Biography: As the current Head of CERN openlab, Maria provides strategic leadership in pioneering research and development in areas such as high-performance computing (HPC), artificial intelligence (AI), and advanced storage solutions. Maria has a PhD in particle physics. She also has extensive knowledge in computing for high-energy physics experiments, having worked in scientific computing since 2002. Maria has worked for many years on the development and deployment of services and tools for the Worldwide LHC Computing Grid (WLCG), the global grid computing system used to store, distribute, and analyse the data produced by the experiments on the Large Hadron Collider (LHC). Maria was the founder of the WLCG operations coordination team, which she also previously led. This team is responsible for overseeing core operations and commissioning new services. Throughout 2014 and 2015, Maria was the software and computing coordinator for one of the four main LHC experiments, called CMS. She was responsible for about seventy computing centres on five continents, and managed a distributed team of several hundred people. From 2016 to early 2023, Maria was CERN openlab CTO.Prior to joining CERN, Maria was a Marie Curie fellow and research associate at Imperial College London. She worked on hardware development and data analysis for another of the LHC experiments, called LHCb — as well as for an experiment called ALEPH, built on the accelerator that preceded the LHC.

Abstract: The AMD XDNA architecture, developed by Xilinx and its Versal adaptive SoC portfolio, is an innovative, highly configurable, and scalable platform for heterogeneous computing. Now that Xilinx is fully integrated into AMD, XDNA incorporates these unique FPGA and Adaptive SoC innovations to the existing AMD portfolio.

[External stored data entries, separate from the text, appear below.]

Fixpoint trimEnd (s : string) : string :=
  match s with
  | EmptyString => EmptyString
  | String c s' =>
      match trimEnd s' with
      | EmptyString => if is_whitespace c then EmptyString else String c EmptyString
      | rest => String c rest
      end
  end.

Definition trim (s : string) : string := trimEnd (trimStart s).

(** The four text inputs of ApplicationFormScreen. *)
Record Form : Type := mkForm {
  name : string;
  email : string;
  contact : string;
  reason : string
}.

(** [isValidForm()]: the value returned, and the message of the alert
    raised on the way, if any. *)
Definition isValidForm (form : Form) : bool * option string :=
  if String.eqb (trim (name form)) "" then
    (false, Some "Name is required.")
  else if negb (includes (email form) "@") then
    (false, Some "Enter a valid email address.")
  else if String.eqb (trim (contact form)) "" then
    (false, Some "Contact number is required.")
  else if String.eqb (trim (reason form)) "" then
    (false, Some "Please provide a reason for hiring.")
  else (true, None).

(** Every character of [s] is white space. *)
Definition blank (s : string) : Prop :=
  forall c, In c (list_ascii_of_string s) -> is_whitespace c = true.

(** ** Runs seen from the screen *)

(** One operation started from the screen that shows the store as it is:
    the closure called is the one of the render of [s]. *)
Inductive step_shown : State -> State -> Prop :=
| shown_fetchJobs : forall s pageNumber append response uuid,
    step_shown s (fetchJobs pageNumber append response uuid s)
| shown_loadMoreJobs : forall s pageNumber response uuid,
    step_shown s (loadMoreJobs s pageNumber response uuid s)
| shown_searchJobs : forall s text,
    step_shown s (searchJobs s text s)
| shown_addJob : forall s job,
    step_shown s (addJob job s)
| shown_removeJob : forall s jobId,
    step_shown s (removeJob jobId s).

Inductive shown_run : State -> Prop :=
| shown_initial : shown_run initial
| shown_step : forall s s', shown_run s -> step_shown s s' -> shown_run s'.

(** [view] is [all] with some elements left out, the order kept. *)
Inductive picked_from {A : Type} : list A -> list A -> Prop :=
| picked_none : picked_from [] []
| picked_drop : forall x view all,
    picked_from view all -> picked_from view (x :: all)
| picked_take : forall x view all,
    picked_from view all -> picked_from (x :: view) (x :: all).

(** No searched field of the posting is empty. *)
Definition fields_filled (job : Job) : Prop :=
  Forall (fun field => field <> "") (searched_fields job).

(** ** Strings: what [includes] decides *)

Lemma prefix_occurs (p s : string) :
  String.prefix p s = true <-> exists after, s = p ++ after.
Proof.
  revert s; induction p as [|c p IH]; intros s; simpl.
  - split; [intros _; exists s; reflexivity | destruct s; reflexivity].
  - destruct s as [|d s].
    + split; [discriminate | intros [after H]; discriminate].
    + simpl. destruct (ascii_dec c d) as [Hcd|Hcd].
      * subst d. rewrite IH. split; intros [after H]; exists after.
        -- now rewrite H.
        -- now injection H.
      * split; [discriminate | intros [after H]; injection H; intros; congruence].
Qed.

Lemma includes_unfold (s pat : string) :
  includes s pat =
  if String.prefix pat s then true
  else match s with
       | EmptyString => false
       | String _ s' => includes s' pat
       end.
Proof. destruct s; reflexivity. Qed.

Lemma includes_occurs (s pat : string) :
  includes s pat = true <-> occurs_in pat s.
Proof.
  unfold occurs_in. induction s as [|c s IH]; rewrite includes_unfold;
    destruct (String.prefix pat _) eqn:E.
  - split; [intros _ | reflexivity].
    apply prefix_occurs in E. destruct E as [after E].
    exists "", after. exact E.
  - split; [discriminate|]. intros [before [after H]].
    destruct before; [|discriminate]. simpl in H.
    assert (String.prefix pat "" = true) by (apply prefix_occurs; eauto).
    congruence.
  - split; [intros _ | reflexivity].
    apply prefix_occurs in E. destruct E as [after E].
    exists "", after. exact E.
  - rewrite IH. split.
    + intros [before [after H]]. exists (String c before), after.
      simpl. now rewrite H.
    + intros [before [after H]]. destruct before as [|d before].
      * simpl in H.
        assert (String.prefix pat (String c s) = true)
          by (apply prefix_occurs; eauto).
        congruence.
      * simpl in H. injection H as _ H. eauto.
Qed.

Lemma includes_empty (s : string) : includes s "" = true.
Proof. destruct s; reflexivity. Qed.

Lemma or_else_string (field : string) : or_else (Some field) "" = field.
Proof.
  unfold or_else. destruct (String.eqb field "") eqn:E; [|reflexivity].
  apply String.eqb_eq in E. now subst.
Qed.

Lemma some_field_includes_matches (text : string) (job : Job) :
  some_field_includes (toLowerCase text) job = true <-> field_matches text job.
Proof.
  unfold some_field_includes, field_matches. rewrite existsb_exists.
  split; intros [field [Hin H]]; exists field; split; try exact Hin.
  - rewrite or_else_string in H. now apply includes_occurs.
  - rewrite or_else_string. now apply includes_occurs.
Qed.

Lemma some_field_includes_empty (job : Job) :
  some_field_includes "" job = true.
Proof.
  unfold some_field_includes, searched_fields. simpl.
  now rewrite includes_empty.
Qed.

In this talk, I will share product examples illustrating how the synergy between teams and technologies has opened new possibilities in silicon architecture. The combination has created a broad set of opportunities, with new capabilities for addressing the semiconductor industry’s toughest challenges. I will discuss those challenges and how we, as an industry, can apply adaptable technologies to deliver more efficient solutions.

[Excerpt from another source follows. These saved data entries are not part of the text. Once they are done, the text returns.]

(** * DailyIPTV: the playlist pipeline of [scripts/update_sources.py]

    A shallow embedding of the methods of [IPTVUpdater] that parse,
    deduplicate, filter, probe, validate and categorize channel records,
    followed by the properties the design document states about them.

    Python strings are sequences of Unicode code points; they are modelled
    as lists of integers.  Literals are written as in the source and decoded
    from the UTF-8 bytes of the literal. *)

From Stdlib Require Import ZArith Lia Bool Btauto Sorted.
From stdpp Require Import base list strings relations sorting.

Local Open Scope Z_scope.

(** ** Python strings *)

Module PyStr.

Definition pystr : Type := list Z.

Fixpoint bytes_of (s : string) : list Z :=
  match s with
  | EmptyString => []
  | String a s' => Z.of_N (Ascii.N_of_ascii a) :: bytes_of s'
  end.

(** Decoding of well-formed UTF-8 (one to four bytes per code point). *)
Fixpoint utf8_decode (bs : list Z) : pystr :=
  match bs with
  | [] => []
  | b0 :: r0 =>
    if b0 <? 0x80 then b0 :: utf8_decode r0 else
    match r0 with
    | [] => [b0]
    | b1 :: r1 =>
      if b0 <? 0xE0 then ((b0 - 0xC0) * 64 + (b1 - 0x80)) :: utf8_decode r1 else
      match r1 with
      | [] => [b0]
      | b2 :: r2 =>
        if b0 <? 0xF0
        then ((b0 - 0xE0) * 4096 + (b1 - 0x80) * 64 + (b2 - 0x80)) :: utf8_decode r2
        else
          match r2 with
          | [] => [b0]
          | b3 :: r3 =>
            ((b0 - 0xF0) * 262144 + (b1 - 0x80) * 4096 + (b2 - 0x80) * 64 + (b3 - 0x80))
              :: utf8_decode r3
          end
      end
    end
  end.

(** [u "..."] is the Python literal ['...']. *)
Definition u (s : string) : pystr := utf8_decode (bytes_of s).
#[global] Arguments u : simpl never.

Definition str_eqb (a b : pystr) : bool := bool_decide (a = b).

(** [s.startswith(p)] *)
Fixpoint startswith (s p : pystr) {struct p} : bool :=
  match p with
  | [] => true
  | a :: p' =>
    match s with
    | [] => false
    | b :: s' => (a =? b) && startswith s' p'
    end
  end.

(** [s.startswith((p1, p2, ...))] *)
Definition startswith_any (s : pystr) (ps : list pystr) : bool :=
  existsb (startswith s) ps.

(** [needle in hay] *)
Fixpoint py_in (needle hay : pystr) {struct hay} : bool :=
  startswith hay needle ||
  match hay with
  | [] => false
  | _ :: hay' => py_in needle hay'
  end.

(** [str.isspace] on one code point: the characters CPython's
    [Py_UNICODE_ISSPACE] accepts. *)
Definition isspace (c : Z) : bool :=
  ((9 <=? c) && (c <=? 13)) || ((28 <=? c) && (c <=? 32)) ||
  (c =? 0x85) || (c =? 0xA0) || (c =? 0x1680) ||
  ((0x2000 <=? c) && (c <=? 0x200A)) ||
  (c =? 0x2028) || (c =? 0x2029) || (c =? 0x202F) || (c =? 0x205F) ||
  (c =? 0x3000).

Biography: Trevor Bauer, AMD's Corporate VP of Silicon Architecture, heads the engineering team responsible for product definition of FPGAs and Adaptable SoCs within AMD's Advanced and Embedded Computing Group. He began his career at Xilinx in 1994 after completing his studies at MIT, where he demonstrated FPGAs for reconfigurable computing in his master's thesis. Trevor holds over 70 patents in the field of programmable logic. Additionally, he serves as the site leader for AMD's engineering facility in Longmont, Colorado.